• TASK OBJECTIVE: The stretch from the line with "eapply wp_mono; [apply" through the line with "unfold match_addr. by" in the records below: write it out exactly, and nothing else.

Records excerpted from a collection
▬▬▬▬▬▬▬▬▬▬
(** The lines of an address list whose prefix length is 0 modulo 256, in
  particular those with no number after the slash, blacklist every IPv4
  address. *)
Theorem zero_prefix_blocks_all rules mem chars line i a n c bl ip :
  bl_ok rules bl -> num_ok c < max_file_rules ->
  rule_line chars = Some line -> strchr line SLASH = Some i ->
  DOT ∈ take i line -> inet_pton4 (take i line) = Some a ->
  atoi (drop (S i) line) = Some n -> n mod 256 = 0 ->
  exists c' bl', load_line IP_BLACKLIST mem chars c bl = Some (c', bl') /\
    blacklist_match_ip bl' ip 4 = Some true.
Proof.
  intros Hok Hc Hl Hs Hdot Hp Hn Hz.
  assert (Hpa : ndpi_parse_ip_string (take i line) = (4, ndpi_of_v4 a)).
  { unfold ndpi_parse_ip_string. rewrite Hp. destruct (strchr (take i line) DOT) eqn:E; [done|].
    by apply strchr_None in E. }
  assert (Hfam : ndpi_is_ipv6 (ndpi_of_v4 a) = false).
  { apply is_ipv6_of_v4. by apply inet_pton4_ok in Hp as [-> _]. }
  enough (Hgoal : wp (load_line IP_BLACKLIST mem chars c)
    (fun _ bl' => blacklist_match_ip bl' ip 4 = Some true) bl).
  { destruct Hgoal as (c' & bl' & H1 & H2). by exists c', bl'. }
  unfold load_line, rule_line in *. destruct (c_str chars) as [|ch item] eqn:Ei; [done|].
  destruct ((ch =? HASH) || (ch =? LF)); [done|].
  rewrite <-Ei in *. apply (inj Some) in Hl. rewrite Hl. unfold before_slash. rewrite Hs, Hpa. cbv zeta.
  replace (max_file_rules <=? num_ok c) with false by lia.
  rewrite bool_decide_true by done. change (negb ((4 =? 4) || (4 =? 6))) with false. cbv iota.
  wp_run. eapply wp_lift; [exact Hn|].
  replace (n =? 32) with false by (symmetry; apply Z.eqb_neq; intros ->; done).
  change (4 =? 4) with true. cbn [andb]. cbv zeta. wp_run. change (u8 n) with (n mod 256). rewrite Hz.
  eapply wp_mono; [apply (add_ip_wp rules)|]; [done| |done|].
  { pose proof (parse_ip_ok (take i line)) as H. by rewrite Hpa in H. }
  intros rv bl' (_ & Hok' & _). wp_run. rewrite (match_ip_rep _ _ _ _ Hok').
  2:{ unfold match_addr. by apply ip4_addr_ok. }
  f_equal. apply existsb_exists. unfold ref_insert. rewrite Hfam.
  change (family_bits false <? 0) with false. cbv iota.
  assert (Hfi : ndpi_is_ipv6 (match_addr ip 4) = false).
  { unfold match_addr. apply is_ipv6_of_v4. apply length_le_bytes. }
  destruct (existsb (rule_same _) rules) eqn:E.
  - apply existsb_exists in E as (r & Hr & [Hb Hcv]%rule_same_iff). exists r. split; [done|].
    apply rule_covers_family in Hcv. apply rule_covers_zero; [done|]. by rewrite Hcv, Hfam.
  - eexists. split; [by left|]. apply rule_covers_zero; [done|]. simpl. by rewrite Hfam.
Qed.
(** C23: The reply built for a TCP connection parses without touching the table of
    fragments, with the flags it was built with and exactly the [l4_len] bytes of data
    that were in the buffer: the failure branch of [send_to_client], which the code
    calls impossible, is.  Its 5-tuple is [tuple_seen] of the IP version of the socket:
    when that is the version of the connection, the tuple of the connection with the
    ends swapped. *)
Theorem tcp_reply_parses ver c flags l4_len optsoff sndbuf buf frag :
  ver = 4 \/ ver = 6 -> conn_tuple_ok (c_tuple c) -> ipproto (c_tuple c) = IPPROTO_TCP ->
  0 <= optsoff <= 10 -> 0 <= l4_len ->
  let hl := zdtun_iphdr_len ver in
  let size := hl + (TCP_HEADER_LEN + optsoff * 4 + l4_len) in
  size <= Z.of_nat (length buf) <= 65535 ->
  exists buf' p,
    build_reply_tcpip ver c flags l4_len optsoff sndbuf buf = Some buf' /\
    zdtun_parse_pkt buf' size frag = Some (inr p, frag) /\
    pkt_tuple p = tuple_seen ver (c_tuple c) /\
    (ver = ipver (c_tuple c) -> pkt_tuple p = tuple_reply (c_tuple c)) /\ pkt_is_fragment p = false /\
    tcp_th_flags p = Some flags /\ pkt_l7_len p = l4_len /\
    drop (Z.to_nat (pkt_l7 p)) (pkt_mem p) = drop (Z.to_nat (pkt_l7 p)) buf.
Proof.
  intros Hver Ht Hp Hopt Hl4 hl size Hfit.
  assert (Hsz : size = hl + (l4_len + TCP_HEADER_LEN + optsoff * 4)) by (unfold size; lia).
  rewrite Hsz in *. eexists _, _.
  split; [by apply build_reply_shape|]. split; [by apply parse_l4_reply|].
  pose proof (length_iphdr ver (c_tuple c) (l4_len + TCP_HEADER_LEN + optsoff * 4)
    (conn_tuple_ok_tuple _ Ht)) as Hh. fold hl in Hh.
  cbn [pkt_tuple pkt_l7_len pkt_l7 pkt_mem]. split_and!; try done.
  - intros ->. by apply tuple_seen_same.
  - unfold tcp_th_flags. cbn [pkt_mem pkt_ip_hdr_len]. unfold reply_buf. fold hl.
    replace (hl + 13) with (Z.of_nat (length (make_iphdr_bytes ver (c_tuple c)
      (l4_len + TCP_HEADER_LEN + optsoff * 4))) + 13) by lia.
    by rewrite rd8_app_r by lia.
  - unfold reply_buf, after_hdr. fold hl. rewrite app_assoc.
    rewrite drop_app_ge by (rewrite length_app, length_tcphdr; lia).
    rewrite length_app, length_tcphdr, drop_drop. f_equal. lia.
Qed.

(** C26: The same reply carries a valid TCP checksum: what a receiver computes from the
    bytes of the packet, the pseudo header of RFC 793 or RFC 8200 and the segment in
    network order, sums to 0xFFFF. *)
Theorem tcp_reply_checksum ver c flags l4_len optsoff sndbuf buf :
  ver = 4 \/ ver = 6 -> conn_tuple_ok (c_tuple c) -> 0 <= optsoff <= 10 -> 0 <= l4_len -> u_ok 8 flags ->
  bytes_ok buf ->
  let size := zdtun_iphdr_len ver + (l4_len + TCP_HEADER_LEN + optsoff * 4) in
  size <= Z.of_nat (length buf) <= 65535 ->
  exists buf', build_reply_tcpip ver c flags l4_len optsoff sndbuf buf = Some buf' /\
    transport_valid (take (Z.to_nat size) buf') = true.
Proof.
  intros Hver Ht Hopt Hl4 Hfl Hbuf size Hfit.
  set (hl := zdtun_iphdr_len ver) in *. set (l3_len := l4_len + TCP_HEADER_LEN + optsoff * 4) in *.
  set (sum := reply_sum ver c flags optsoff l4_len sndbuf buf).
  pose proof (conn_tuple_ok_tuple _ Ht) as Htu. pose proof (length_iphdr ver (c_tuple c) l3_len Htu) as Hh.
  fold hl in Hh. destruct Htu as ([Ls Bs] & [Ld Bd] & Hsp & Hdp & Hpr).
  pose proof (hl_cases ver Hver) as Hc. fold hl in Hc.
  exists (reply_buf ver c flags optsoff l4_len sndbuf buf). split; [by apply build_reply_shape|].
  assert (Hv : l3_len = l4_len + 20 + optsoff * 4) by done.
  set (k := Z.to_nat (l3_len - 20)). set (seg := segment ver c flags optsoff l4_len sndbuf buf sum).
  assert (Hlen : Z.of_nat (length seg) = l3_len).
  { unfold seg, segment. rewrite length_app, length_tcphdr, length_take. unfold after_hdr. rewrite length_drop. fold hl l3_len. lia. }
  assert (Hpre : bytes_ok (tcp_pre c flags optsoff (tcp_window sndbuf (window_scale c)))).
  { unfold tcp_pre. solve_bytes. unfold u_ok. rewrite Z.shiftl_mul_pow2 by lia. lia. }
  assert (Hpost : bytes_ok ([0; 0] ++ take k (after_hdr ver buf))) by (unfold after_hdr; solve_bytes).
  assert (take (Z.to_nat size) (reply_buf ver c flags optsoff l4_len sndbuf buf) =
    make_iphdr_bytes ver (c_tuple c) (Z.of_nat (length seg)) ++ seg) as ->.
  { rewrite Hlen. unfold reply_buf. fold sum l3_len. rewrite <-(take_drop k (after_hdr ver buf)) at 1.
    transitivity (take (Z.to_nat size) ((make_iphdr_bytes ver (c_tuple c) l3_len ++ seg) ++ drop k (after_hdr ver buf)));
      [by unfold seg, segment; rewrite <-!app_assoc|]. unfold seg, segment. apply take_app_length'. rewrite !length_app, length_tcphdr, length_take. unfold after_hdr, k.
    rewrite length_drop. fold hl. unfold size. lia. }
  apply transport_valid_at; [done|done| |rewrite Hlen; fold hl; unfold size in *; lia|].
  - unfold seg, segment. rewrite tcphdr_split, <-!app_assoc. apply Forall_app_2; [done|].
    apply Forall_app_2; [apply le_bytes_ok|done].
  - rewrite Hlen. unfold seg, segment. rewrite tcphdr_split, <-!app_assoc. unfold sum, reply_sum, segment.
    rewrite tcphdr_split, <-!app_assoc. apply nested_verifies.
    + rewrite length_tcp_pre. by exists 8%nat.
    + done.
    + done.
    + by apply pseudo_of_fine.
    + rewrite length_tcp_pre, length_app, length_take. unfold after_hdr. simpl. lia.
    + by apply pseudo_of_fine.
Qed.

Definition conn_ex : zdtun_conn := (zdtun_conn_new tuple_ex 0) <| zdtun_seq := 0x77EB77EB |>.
▬▬▬▬▬▬▬▬▬▬
• SOLUTION TO THIS TASK:
  eapply wp_mono; [apply (add_ip_wp rules)|]; [done| |done|].
  { pose proof (parse_ip_ok (take i line)) as H. by rewrite Hpa in H. }
  intros rv bl' (_ & Hok' & _). wp_run. rewrite (match_ip_rep _ _ _ _ Hok').
  2:{ unfold match_addr. by apply ip4_addr_ok. }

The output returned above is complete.